(Reuters) - Belarusians chanting “Happy Birthday, you rat” and flying red-and-white opposition flags gathered near President Alexander Lukashenko’s residence on Sunday as protesters kept up pressure on the veteran leader to resign, before dispersing peacefully.
The president, in office for 26 years, has shown no inclination to step down. For the second weekend in a row he appeared in a black cap and carrying an automatic rifle while walking around his residence, according to a photo published by Russia’s RIA news agency.
Lukashenko, who turned 66 on Sunday, is struggling to contain weeks of protests and strikes since winning an Aug. 9 election his opponents say was rigged. He denies electoral fraud and has said the protesters, whom he previously called “rats”, are backed from abroad.
Russian President Vladimir Putin used a birthday phone call to invite Lukashenko to visit Moscow, a sign of the Kremlin’s willingness to back Lukashenko as he grapples with the unrest and the threat of new Western sanctions.
Tens of thousands of protesters streamed into central Minsk, carrying balloons, flowers and flags, in the afternoon. Belarus had a white-red-white flag for a brief period in the early 1990s and it has become a symbol of its anti-government protests.
Passing cars honked their horns in solidarity. Some women lay down in protest in front of a cordon of helmeted security forces.
Protesters then converged on Lukashenko’s residence, which was guarded by a wall of security forces carrying shields. A column of armoured military vehicles was seen driving towards the city centre.
Police made sporadic detentions throughout the day, bundling people into prisoner vans. At least 140 people were detained, the interior ministry said, according to RIA. Some protesters resisted arrest by what appeared to be plain-clothes officers, an eyewitness said.
Earlier on Sunday, video footage shared by local media showed women dressed in traditional dress laying several pumpkins in front of the main government building, a folk custom intended to signal the rejection of a suitor.
In a holiday atmosphere, the protesters occasionally sang songs. At one point, a man draped in a flag got down on one knee and made a marriage proposal to a woman who accepted with a hug and a kiss as bystanders cheered.
An aide to the president, Nikolai Latyshenok, ruled out holding talks with the opposition and said that, in his personal opinion, only around 20-30% of Belarusian society was against the president, Russian news agencies reported.

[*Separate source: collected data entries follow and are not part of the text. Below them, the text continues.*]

(** *** pulse *)

Definition wire_pulse : wire :=
  mkWire
    [("_rpc_id", U 2)]
    (new_fixed 65535 2 true) 2
    [("_rpc_id", 0)]%nat.
Definition encode_pulse : encoder :=
  FixedEncoder 65535 2
    []
    (w_struct wire_pulse).
Definition decode_pulse : decoder :=
  FixedDecoder 65535 2
    [].

(** wire_messages.rs. *)

Definition wires_1 : list wire :=
  [wire_flow_start; wire_flow_end; wire_agent_info].
Definition wires_2 : list wire :=
  [wire_task_info; wire_socket_info; wire_k8s_info].
Definition wires_3 : list wire :=
  [wire_tcp_update; wire_udp_update].
Definition wires_4 : list wire :=
  [wire_http_update; wire_dns_update].
Definition wires_5 : list wire :=
  [wire_container_info; wire_service_info; wire_aws_enrichment_start].
Definition wires_6 : list wire :=
  [wire_aws_enrichment_end; wire_aws_enrichment; wire_k8s_pod_start; wire_k8s_pod_end].
Definition wires_7 : list wire :=
  [wire_set_pod_detail; wire_k8s_container_start; wire_k8s_container_end].
Definition wires_8 : list wire :=
  [wire_set_container_pod; wire_pulse].

(** encoder.rs. *)

Definition encoders_1 : list encoder :=
  [encode_flow_start; encode_flow_end; encode_agent_info].
Definition encoders_2 : list encoder :=
  [encode_task_info; encode_socket_info].
Definition encoders_3 : list encoder :=
  [encode_k8s_info; encode_tcp_update; encode_udp_update].
Definition encoders_4 : list encoder :=
  [encode_http_update; encode_dns_update].
Definition encoders_5 : list encoder :=
  [encode_container_info; encode_service_info].
Definition encoders_6 : list encoder :=
  [encode_aws_enrichment_start; encode_aws_enrichment_end; encode_aws_enrichment].
Definition encoders_7 : list encoder :=
  [encode_k8s_pod_start; encode_k8s_pod_end; encode_set_pod_detail].
Definition encoders_8 : list encoder :=
  [encode_k8s_container_start; encode_k8s_container_end; encode_set_container_pod].
Definition encoders_9 : list encoder :=
  [encode_pulse].

(** parsed_message.rs. *)

Definition decoders_1 : list decoder :=
  [decode_flow_start; decode_flow_end].
Definition decoders_2 : list decoder :=
  [decode_agent_info].
Definition decoders_3 : list decoder :=
  [decode_task_info].
Definition decoders_4 : list decoder :=
  [decode_socket_info; decode_k8s_info].
Definition decoders_5 : list decoder :=
  [decode_tcp_update; decode_udp_update].
Definition decoders_6 : list decoder :=
  [decode_http_update; decode_dns_update].
Definition decoders_7 : list decoder :=
  [decode_container_info].
Definition decoders_8 : list decoder :=
  [decode_service_info; decode_aws_enrichment_start; decode_aws_enrichment_end].
Definition decoders_9 : list decoder :=
  [decode_aws_enrichment; decode_k8s_pod_start].
Definition decoders_10 : list decoder :=
  [decode_k8s_pod_end; decode_set_pod_detail].
Definition decoders_11 : list decoder :=
  [decode_k8s_container_start; decode_k8s_container_end].
Definition decoders_12 : list decoder :=
  [decode_set_container_pod; decode_pulse].

Definition messages : list message :=
  link
    (encoders_1 ++ encoders_2 ++ encoders_3 ++ encoders_4 ++ encoders_5 ++ encoders_6 ++
       encoders_7 ++ encoders_8 ++ encoders_9)
    (decoders_1 ++ decoders_2 ++ decoders_3 ++ decoders_4 ++ decoders_5 ++ decoders_6 ++
       decoders_7 ++ decoders_8 ++ decoders_9 ++ decoders_10 ++ decoders_11 ++ decoders_12)
    (wires_1 ++ wires_2 ++ wires_3 ++ wires_4 ++ wires_5 ++ wires_6 ++ wires_7 ++ wires_8).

“It has been said many times, let’s decide everything peacefully,” TASS cited him as saying.
One of the country’s largest mobile operators, A1, said it had reduced the capacity of mobile internet bandwidth at the government’s request.
Belarus is Russia’s closest ex-Soviet ally and its territory is an integral part of Moscow’s European defence strategy. Nevertheless, Lukashenko is seen in Moscow as a prickly partner.
In the biggest sign yet of Russia’s willingness to intervene to prop up Lukashenko, Putin said on Thursday the Kremlin had set up a “reserve police force” at Lukashenko’s request, although it would be deployed only if necessary.
“It was agreed to hold a meeting in Moscow in the coming weeks,” the Kremlin said in a statement after the leaders’ call on Sunday.
The European Union is gearing up to impose new sanctions on Belarus. Lukashenko threatened on Friday to cut off European transit routes across his country in retaliation.
A onetime manager of a Soviet collective farm, Lukashenko has faced a wave of unrest including from sections of society normally seen as loyal, such as journalists from the tightly-controlled state media who quit and a sitting ambassador, who also resigned.
Hundreds of athletes, including Olympic medallists, published a demand for new elections in a sports website.